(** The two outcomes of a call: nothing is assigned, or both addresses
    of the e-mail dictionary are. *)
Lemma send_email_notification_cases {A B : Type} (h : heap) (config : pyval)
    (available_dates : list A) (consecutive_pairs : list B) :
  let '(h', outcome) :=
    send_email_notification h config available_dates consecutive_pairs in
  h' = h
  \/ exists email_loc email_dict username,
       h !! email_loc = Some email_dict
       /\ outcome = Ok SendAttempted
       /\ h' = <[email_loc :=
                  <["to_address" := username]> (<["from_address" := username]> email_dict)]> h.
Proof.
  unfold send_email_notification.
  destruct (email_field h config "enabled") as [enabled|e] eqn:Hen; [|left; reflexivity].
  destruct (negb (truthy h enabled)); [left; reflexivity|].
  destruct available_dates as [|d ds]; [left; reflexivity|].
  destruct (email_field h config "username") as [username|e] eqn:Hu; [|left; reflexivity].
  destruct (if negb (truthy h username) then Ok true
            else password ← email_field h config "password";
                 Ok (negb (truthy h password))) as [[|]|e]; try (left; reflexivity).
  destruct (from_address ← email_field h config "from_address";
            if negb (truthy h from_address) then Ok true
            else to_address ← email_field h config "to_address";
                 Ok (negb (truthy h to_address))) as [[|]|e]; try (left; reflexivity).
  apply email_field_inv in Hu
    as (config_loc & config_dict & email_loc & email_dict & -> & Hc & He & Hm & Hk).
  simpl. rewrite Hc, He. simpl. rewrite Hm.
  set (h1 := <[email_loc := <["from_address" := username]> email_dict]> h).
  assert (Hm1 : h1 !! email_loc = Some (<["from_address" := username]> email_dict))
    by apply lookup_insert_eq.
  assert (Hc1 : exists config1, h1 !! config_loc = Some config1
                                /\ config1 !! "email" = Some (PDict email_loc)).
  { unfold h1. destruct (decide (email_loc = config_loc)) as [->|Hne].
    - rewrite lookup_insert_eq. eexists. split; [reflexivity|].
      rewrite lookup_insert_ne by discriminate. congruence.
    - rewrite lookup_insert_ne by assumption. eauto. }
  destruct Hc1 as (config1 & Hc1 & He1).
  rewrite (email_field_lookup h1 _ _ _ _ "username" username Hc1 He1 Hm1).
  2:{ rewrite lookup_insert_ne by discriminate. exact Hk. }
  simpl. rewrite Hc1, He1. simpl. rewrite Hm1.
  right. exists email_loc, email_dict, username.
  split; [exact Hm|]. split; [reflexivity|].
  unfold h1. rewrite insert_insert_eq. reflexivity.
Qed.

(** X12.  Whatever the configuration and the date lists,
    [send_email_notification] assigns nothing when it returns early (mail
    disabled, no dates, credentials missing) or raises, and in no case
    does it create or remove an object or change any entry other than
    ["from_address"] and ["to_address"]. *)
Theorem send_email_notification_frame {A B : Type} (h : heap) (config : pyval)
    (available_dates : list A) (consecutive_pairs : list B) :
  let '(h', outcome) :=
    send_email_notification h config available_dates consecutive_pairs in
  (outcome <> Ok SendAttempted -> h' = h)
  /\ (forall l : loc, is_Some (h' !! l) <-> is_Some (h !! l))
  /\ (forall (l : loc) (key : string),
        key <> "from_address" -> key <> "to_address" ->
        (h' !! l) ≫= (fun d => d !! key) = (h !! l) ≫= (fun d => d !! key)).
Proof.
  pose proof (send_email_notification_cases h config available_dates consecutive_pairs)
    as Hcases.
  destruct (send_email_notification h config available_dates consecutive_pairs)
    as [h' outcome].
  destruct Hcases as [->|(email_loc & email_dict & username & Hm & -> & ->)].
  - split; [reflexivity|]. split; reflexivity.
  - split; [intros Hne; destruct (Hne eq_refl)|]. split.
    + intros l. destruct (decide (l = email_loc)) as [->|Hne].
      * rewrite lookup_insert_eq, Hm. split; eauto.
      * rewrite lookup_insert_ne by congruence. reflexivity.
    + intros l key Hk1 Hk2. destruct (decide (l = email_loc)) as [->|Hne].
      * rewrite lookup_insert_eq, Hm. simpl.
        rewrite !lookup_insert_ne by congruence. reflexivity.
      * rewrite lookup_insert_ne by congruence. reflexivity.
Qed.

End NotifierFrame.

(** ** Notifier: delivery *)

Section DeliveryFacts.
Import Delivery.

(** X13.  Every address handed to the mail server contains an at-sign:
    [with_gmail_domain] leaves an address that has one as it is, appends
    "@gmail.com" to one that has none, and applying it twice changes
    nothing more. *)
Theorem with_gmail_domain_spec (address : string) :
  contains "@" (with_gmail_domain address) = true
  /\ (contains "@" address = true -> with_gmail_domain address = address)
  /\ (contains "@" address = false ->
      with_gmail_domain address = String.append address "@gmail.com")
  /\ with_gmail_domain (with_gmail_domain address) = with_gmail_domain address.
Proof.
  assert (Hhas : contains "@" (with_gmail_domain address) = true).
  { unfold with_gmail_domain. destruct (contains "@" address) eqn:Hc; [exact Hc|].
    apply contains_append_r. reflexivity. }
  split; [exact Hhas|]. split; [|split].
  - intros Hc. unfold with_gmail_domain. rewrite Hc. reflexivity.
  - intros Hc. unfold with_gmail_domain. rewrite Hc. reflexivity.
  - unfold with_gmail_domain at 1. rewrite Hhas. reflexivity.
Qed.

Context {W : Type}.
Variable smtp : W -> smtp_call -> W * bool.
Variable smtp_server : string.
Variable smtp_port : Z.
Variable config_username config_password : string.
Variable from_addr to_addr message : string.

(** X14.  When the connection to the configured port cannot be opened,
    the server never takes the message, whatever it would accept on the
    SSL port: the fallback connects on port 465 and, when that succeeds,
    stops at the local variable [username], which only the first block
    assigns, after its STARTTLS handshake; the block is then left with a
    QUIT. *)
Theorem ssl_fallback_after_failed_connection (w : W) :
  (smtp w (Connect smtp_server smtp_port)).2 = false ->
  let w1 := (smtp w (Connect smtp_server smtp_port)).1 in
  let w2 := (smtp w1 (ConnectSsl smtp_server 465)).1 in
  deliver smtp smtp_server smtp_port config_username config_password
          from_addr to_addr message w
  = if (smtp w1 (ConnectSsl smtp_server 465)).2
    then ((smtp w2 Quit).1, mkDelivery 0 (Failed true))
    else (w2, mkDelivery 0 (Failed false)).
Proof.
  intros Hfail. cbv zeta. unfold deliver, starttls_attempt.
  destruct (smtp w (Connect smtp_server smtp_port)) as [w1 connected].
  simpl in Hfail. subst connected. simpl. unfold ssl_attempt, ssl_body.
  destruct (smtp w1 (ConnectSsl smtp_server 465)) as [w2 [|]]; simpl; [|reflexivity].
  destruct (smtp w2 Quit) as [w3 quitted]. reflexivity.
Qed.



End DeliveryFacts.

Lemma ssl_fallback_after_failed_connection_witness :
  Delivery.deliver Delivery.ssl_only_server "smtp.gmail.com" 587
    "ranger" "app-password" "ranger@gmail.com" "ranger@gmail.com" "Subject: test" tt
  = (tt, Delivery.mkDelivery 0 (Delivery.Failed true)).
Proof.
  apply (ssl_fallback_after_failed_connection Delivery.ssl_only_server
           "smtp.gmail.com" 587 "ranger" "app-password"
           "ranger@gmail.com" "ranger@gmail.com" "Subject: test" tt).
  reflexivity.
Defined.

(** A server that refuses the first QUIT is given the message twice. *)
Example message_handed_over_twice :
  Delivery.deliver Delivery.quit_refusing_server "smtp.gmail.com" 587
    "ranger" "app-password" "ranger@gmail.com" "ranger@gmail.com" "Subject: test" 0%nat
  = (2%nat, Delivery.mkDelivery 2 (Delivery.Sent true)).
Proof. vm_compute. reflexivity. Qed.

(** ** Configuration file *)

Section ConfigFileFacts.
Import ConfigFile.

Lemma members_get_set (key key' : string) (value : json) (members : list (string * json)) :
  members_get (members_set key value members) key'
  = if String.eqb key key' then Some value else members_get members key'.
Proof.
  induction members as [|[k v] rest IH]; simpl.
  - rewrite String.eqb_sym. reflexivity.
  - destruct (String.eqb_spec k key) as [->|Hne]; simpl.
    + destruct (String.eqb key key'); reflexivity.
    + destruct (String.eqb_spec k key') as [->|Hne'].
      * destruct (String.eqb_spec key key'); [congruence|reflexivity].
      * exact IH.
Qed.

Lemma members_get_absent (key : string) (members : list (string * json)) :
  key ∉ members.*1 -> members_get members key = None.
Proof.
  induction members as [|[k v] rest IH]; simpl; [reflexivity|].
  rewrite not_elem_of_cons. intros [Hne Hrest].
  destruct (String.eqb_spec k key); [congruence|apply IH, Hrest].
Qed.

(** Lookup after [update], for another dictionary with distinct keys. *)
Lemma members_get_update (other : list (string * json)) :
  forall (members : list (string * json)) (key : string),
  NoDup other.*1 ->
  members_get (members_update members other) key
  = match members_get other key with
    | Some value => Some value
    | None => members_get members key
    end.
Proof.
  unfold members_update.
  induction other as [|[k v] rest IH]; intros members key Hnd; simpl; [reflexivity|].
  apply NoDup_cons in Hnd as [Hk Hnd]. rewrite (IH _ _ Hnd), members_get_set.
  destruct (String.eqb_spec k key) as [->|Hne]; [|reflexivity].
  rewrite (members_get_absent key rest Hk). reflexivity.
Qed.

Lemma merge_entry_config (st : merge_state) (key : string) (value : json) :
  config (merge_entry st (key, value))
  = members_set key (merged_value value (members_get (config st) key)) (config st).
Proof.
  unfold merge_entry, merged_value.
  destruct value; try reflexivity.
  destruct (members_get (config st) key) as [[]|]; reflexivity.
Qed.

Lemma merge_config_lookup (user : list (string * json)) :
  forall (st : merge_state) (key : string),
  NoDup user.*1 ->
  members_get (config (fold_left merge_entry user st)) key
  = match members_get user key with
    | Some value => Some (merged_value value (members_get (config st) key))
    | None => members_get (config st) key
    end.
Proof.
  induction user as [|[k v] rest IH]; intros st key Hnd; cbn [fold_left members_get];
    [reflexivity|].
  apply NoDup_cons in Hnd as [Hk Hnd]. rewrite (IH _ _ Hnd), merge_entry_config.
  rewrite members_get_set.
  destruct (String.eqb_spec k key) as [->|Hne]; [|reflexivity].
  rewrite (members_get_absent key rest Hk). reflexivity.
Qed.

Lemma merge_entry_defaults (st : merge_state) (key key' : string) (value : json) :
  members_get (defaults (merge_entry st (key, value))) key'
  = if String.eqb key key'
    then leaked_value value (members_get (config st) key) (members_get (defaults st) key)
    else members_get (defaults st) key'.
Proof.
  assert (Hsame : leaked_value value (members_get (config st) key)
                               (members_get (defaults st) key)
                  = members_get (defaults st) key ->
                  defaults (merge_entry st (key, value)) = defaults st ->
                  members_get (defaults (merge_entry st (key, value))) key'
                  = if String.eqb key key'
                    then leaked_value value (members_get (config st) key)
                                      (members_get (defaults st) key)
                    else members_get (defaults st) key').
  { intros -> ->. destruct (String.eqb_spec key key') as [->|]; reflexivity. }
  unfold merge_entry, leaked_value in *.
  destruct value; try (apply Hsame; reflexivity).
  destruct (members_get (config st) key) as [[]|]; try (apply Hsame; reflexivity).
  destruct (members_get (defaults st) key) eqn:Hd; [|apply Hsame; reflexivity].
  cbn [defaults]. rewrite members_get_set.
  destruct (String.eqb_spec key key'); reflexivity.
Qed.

Exercise description. Count every line in the listing above where the string "Hsame" occurs, and report the count and nothing more.

Response to this task. 4